Until you have seen it, you cannot imagine the meticulous attention given to even the slightest passing notes and the perfection of the performances where these felicities pass fleetingly by (Arthaus DVD 101063).

Paul Orgel
Fanfare, November 2011

Watching Carlos Kleiber’s 1970 rehearsals of overtures by Weber and Johann Strauss II and the magnificent concert performances that follow is an enlightening and moving experience.

Paul Orgel
Fanfare, July 2011

These rehearsals and concert performances from 1970 capture the great Carlos Kleiber in his prime, on the verge of great fame. He radiates energy and emotional response to every moment of the music. Formidably articulate, and as verbally resourceful as he is physically communicative, he gives almost no technical advice beyond twice asking the violins to play lower on the bow. The orchestra, mostly older men, is stone-faced. They seem a little incredulous that a conductor would say so much and stop so often to address details in two warhorses, but their playing is brought to a higher level by Kleiber’s cajoling, occasional impatience, praise, and encouragement to take risks. The atmosphere loosens up in the Fledermaus Overture rehearsal. How could it not? Kleiber’s precision and dance-like grace communicate this music’s wit and effervescence so completely that anyone would be disarmed.

Arthaus’s presentation is straightforward. We watch 45 minutes of rehearsal of the Freischütz Overture—no narration, interviews, or supplementary material—followed by the performance. The same sequence follows with the Fledermaus Overture. Watching the concert performances, given before a small audience in Stuttgart’s Villa Berg, the viewer will realize how many essential points were covered in the rehearsal. What might have seemed rambling or impulsive was actually carefully paced and organized.

Kleiber’s first comment in the Freischütz rehearsal is a whimsical bit of reverse psychology: “Let your colleague come in first—maybe he will guess right.” It serves notice to the orchestra and the viewer that nothing will be routine. (It also cleans up the opening entrance.) For Kleiber, the instruments are interchangeable with the opera’s characters. He knows Der Freischütz (and Die Fledermaus) inside out and assumes that the orchestra does, too. Indeed, the majority of his instructions reflect his experience in the opera house. They concern the music’s emotional quality, the dramatic character of sound, the color achieved by proper balance between instruments, and above all, the need for the players to listen to each other and for lines to sing.

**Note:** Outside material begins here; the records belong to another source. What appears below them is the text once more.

(** A constructor call that runs [__init__] (the object it returns is an
    instance of the class called) gives that object the parser made from
    the options of the call and the declarations collected for the class,
    registered in ascending order of their numbers. *)
Lemma construct_registers (σ σ1 : world) (cls obj : nat)
    (po : parser_options) (lazy : bool) (argv : list string) :
  reachable call_type value_eq fmt σ ->
  construct call_type value_eq fmt σ cls po lazy argv = (σ1, Ok obj) ->
  isinstance σ1 obj cls = true ->
  ∃ inst p,
    heap σ1 !! obj = Some inst ∧ i_class inst = cls ∧
    i_parser inst = Some p ∧
    register_all (new_parser po) (sorted_registrations σ cls) = Ok p ∧
    a_option_strings <$> p_actions p
    = ["-h"; "--help"] :: (reg_flags <$> sorted_registrations σ cls).
Proof.
  intros Hreach Hc Hi1.
  pose proof (reachable_classes_ok call_type value_eq fmt σ Hreach) as Hcok.
  pose proof (reachable_objects_ok call_type value_eq fmt σ Hreach) as Hobj.
  destruct (construct_init σ σ1 cls obj po lazy argv Hcok Hc)
    as (σ0 & Hnew & Hl & Hcl & [[Hi ->]|[Hi Hinit]]); [congruence|].
  assert (Hsame : same_classes σ σ0).
  { pose proof (new_same_classes σ cls) as H. by rewrite Hnew in H. }
  assert (Hcok0 : classes_ok σ0) by (by eapply classes_ok_same_classes).
  assert (Hobj0 : objects_ok σ0).
  { pose proof (new_objects_ok σ cls Hobj) as H. by rewrite Hnew in H. }
  unfold init in Hinit.
  destruct (heap σ0 !! obj) as [inst0|] eqn:Hinst0; [|discriminate].
  assert (Hclass : i_class inst0 = cls).
  { unfold lookup_object in Hl.
    apply first_some_Some in Hl as (c & Hc' & Hfound).
    destruct (classes σ0 !! c) as [cd|] eqn:Hcd; [|done]. simpl in Hfound.
    destruct (Hobj0 c cd obj Hcd Hfound) as (inst' & Hinst' & Hcls').
    rewrite Hinst0 in Hinst'. injection Hinst' as <-.
    unfold isinstance in Hi. rewrite Hinst0 in Hi.
    apply bool_decide_eq_true in Hi. rewrite Hcls' in Hi |- *.
    pose proof (mro_bound σ0 cls c Hcok0 Hc').
    pose proof (mro_bound σ0 c cls Hcok0 Hi). lia. }
  destruct (register_all (new_parser po)
              (sorted_registrations σ0 (i_class inst0)))
    as [p|] eqn:Hreg; [|discriminate].
  rewrite Hclass, (same_classes_sorted_registrations σ σ0 cls Hsame) in Hreg.
  assert (∃ args, heap σ1 !! obj
                  = Some {| i_class := i_class inst0; i_arguments := args;
                            i_parser := Some p |}) as [args Hobj1].
  { destruct lazy.
    - injection Hinit as <-. eexists. simpl.
      apply list_lookup_insert_eq. by eapply lookup_lt_Some.
    - destruct (parse_args _ _ _ _ _) as [ns|]; [|discriminate].
      injection Hinit as <-. eexists. simpl.
      apply list_lookup_insert_eq. by eapply lookup_lt_Some. }
  eexists _, p. split; [exact Hobj1|]. simpl. do 3 (split; [done|]).
  by rewrite (register_all_actions _ _ _ Hreg).
Qed.

(** X6. Calling the constructor of a class again with
    [lazy_parsing=True] and the same options returns the same object and
    changes nothing: the rebuilt parser is the one the instance has and
    its namespace is kept. *)
Theorem X6_lazy_construct_idempotent (σ σ1 : world) (cls obj : nat)
    (po : parser_options) (argv argv' : list string) :
  reachable call_type value_eq fmt σ ->
  construct call_type value_eq fmt σ cls po true argv = (σ1, Ok obj) ->
  construct call_type value_eq fmt σ1 cls po true argv' = (σ1, Ok obj).
Proof.
  intros Hreach Hc.
  pose proof (reachable_classes_ok call_type value_eq fmt σ Hreach) as Hcok.
  destruct (construct_init σ σ1 cls obj po true argv Hcok Hc)
    as (σ0 & Hnew & Hl & Hcl & [[Hi ->]|[Hi Hinit]]).
  - unfold construct.
    rewrite (new_cached σ0 cls obj Hl) by (by eapply lookup_object_is_Some).
    by rewrite Hi.
  - assert (Hl1 : lookup_object σ1 cls = Some (Some obj))
      by (by rewrite (lookup_object_classes σ0 σ1 cls Hcl)).
    unfold construct.
    rewrite (new_cached σ1 cls obj Hl1) by (by eapply lookup_object_is_Some).
    unfold init in Hinit.
    destruct (heap σ0 !! obj) as [inst|] eqn:Hobj; [|discriminate].
    destruct (register_all (new_parser po)
                (sorted_registrations σ0 (i_class inst)))
      as [p|] eqn:Hreg; [|discriminate].
    injection Hinit as <-.
    assert (Hobj1 : heap (set_heap σ0
                            (<[obj := {| i_class := i_class inst;
                                         i_arguments := i_arguments inst;
                                         i_parser := Some p |}]> (heap σ0)))
                    !! obj
                    = Some {| i_class := i_class inst;
                              i_arguments := i_arguments inst;
                              i_parser := Some p |}).
    { simpl. apply list_lookup_insert_eq. by eapply lookup_lt_Some. }
    assert (Hi1 : isinstance (set_heap σ0
                               (<[obj := {| i_class := i_class inst;
                                            i_arguments := i_arguments inst;
                                            i_parser := Some p |}]> (heap σ0)))
                    obj cls = true).
    { unfold isinstance in *. rewrite Hobj1. by rewrite Hobj in Hi. }
    rewrite Hi1. unfold init. rewrite Hobj1.
    change (sorted_registrations (set_heap σ0 ?h) ?c)
      with (sorted_registrations σ0 c).
    simpl. rewrite Hreg. simpl.
    by rewrite list_insert_insert_eq.
Qed.

(** X7. In a reachable state, when the lazy constructor call of a class
    returns an object that is an instance of that class (so that
    [__init__] runs), the call that parses the command line, with the
    same options, is the lazy call followed by [parse_args] on the same
    words: when that parse succeeds the two give the same state and
    object; when it raises, the eager call raises the same exception and
    leaves the state that [__new__] produced. *)
Theorem X7_eager_is_lazy_then_parse (σ σ1 : world) (cls obj : nat)
    (po : parser_options) (argv0 : list string) (parameter : string) :
  reachable call_type value_eq fmt σ ->
  construct call_type value_eq fmt σ cls po true argv0 = (σ1, Ok obj) ->
  isinstance σ1 obj cls = true ->
  construct call_type value_eq fmt σ cls po false (split_ws parameter)
  = match method_parse_args call_type value_eq fmt σ1 obj parameter with
    | (σ2, Ok _) => (σ2, Ok obj)
    | (_, Raise e) => (fst (new σ cls), Raise e)
    end.
Proof.
  intros Hreach Hc Hinst.
  pose proof (reachable_classes_ok call_type value_eq fmt σ Hreach) as Hcok.
  destruct (construct_init σ σ1 cls obj po true argv0 Hcok Hc)
    as (σ0 & Hnew & Hl & Hcl & [[Hi ->]|[Hi Hinit]]); [congruence|].
  unfold construct. rewrite Hnew, Hi. simpl.
  unfold init in *.
  destruct (heap σ0 !! obj) as [inst|] eqn:Hobj; [|discriminate].
  destruct (register_all (new_parser po)
              (sorted_registrations σ0 (i_class inst)))
    as [p|] eqn:Hreg; [|discriminate].
  injection Hinit as <-.
  unfold method_parse_args. simpl.
  rewrite list_lookup_insert_eq by (by eapply lookup_lt_Some). simpl.
  destruct (parse_args call_type value_eq fmt p (split_ws parameter)) as [ns|e];
    [|done].
  unfold set_heap. simpl. by rewrite list_insert_insert_eq.
Qed.


End Construction.

(** ** The words [parse_args] hands to the engine *)

Lemma string_app_cons_l (x : ascii) (a b : string) :
  String x a +:+ b = String x (a +:+ b).
Proof. reflexivity. Qed.

Lemma string_app_assoc (a b c : string) : (a +:+ b) +:+ c = a +:+ (b +:+ c).
Proof.
  induction a as [|x a IH]; [done|].
  rewrite !string_app_cons_l. by f_equal.
Qed.

Lemma string_app_nil_r (a : string) : a +:+ "" = a.
Proof.
  induction a as [|x a IH]; [done|]. rewrite string_app_cons_l. by f_equal.
Qed.

Lemma string_app_cons (a b : string) (c : ascii) :
  (a +:+ String c "") +:+ b = a +:+ String c b.
Proof. by rewrite string_app_assoc. Qed.

Lemma has_space_app (a b : string) :
  has_space (a +:+ b) = has_space a || has_space b.
Proof.
  induction a as [|x a IH]; [done|].
  rewrite string_app_cons_l. simpl. by rewrite IH, orb_assoc.
Qed.

Lemma split_ws_aux_words (s : string) :
  ∀ cur, has_space cur = false -> Forall word (split_ws_aux cur s).
Proof.
  induction s as [|c s IH]; intros cur Hcur; simpl.
  - destruct (String.eqb_spec cur ""); [done|]. by repeat constructor.
  - destruct (is_space c) eqn:Hc.
    + apply Forall_app. split; [|by apply IH].
      destruct (String.eqb_spec cur ""); [done|]. by repeat constructor.
    + apply IH. rewrite has_space_app, Hcur. simpl. by rewrite Hc.
Qed.

Lemma split_ws_aux_app (t rest : string) :
  has_space t = false ->
  ∀ cur, split_ws_aux cur (t +:+ rest) = split_ws_aux (cur +:+ t) rest.
Proof.
  induction t as [|c t IH]; intros Ht cur.
  - by rewrite string_app_nil_r.
  - simpl in Ht. apply orb_false_elim in Ht as [Hc Ht].
    rewrite string_app_cons_l. simpl.
    by rewrite Hc, (IH Ht), string_app_cons.
Qed.

(** X9. [parameter.split()] hands the engine words only: no argument
    string is empty or contains whitespace, whatever the parameter (there
    is no quoting, so no value can hold a space). Conversely, words
    joined by single spaces come back unchanged, so
    [parse_args(" ".join(words))] parses exactly [words]. *)
Theorem X9_split_words (parameter : string) (words : list string) :
  Forall word (split_ws parameter) ∧
  (Forall word words -> split_ws (String.concat " " words) = words) ∧
  split_ws "" = [].
Proof.
  split; [by apply split_ws_aux_words|]. split; [|done].
  unfold split_ws. induction 1 as [|t ts [Hne Hsp] Hts IH]; [done|].
  destruct ts as [|t' ts].
  - simpl. rewrite <- (string_app_nil_r t) at 1.
    rewrite (split_ws_aux_app t "" Hsp ""). change ("" +:+ t) with t.
    simpl. by destruct (String.eqb_spec t "").
  - change (String.concat " " (t :: t' :: ts))
      with (t +:+ String " " (String.concat " " (t' :: ts))).
    rewrite (split_ws_aux_app t _ Hsp ""). change ("" +:+ t) with t.
    cbn [split_ws_aux]. change (is_space " ") with true. cbv iota.
    destruct (String.eqb_spec t ""); [done|].
    cbn [app]. by rewrite IH.
Qed.

(** ** The flags of an initialised instance *)

Lemma NoDup_fmap_inj_on {A B} (f : A -> B) (l : list A) (x y : A) :
  NoDup (f <$> l) -> x ∈ l -> y ∈ l -> f x = f y -> x = y.
Proof.
  intros Hnd [i Hi]%list_elem_of_lookup [j Hj]%list_elem_of_lookup Heq.
  assert (Hfi : (f <$> l) !! i = Some (f x)) by (by rewrite list_lookup_fmap, Hi).
  assert (Hfj : (f <$> l) !! j = Some (f x))
    by (by rewrite list_lookup_fmap, Hj, Heq).
  pose proof (NoDup_lookup _ _ _ _ Hnd Hfi Hfj) as Hij. subst j. congruence.
Qed.

Section Flags.

Context (call_type : hint -> string -> option value).
Context (value_eq : value -> value -> bool).
Context (fmt : formatter).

For the 10 minutes of Der Freischütz’s overture, Weber transcends his place as a second-rank composer and achieves a level of greatness comparable to Beethoven’s—the piece owes a lot to the Leonore overtures—or the best of early Wagner. At the cathartic C-Major outburst that starts the overture’s final section, the look of utter joy on Kleiber’s face moved me, literally, to tears. The man is possessed by the music. Watching him in his tailcoat from the audience’s vantage point, he resembles the heroic image of the “Traveler Looking out at the Fog” in Caspar David Friedrich’s emblematic romantic painting. (In the Fledermaus Oveture, his elegant lightness of bearing brings to mind the statue of Johann Strauss in Vienna’s Stadt Park, minus the violin.)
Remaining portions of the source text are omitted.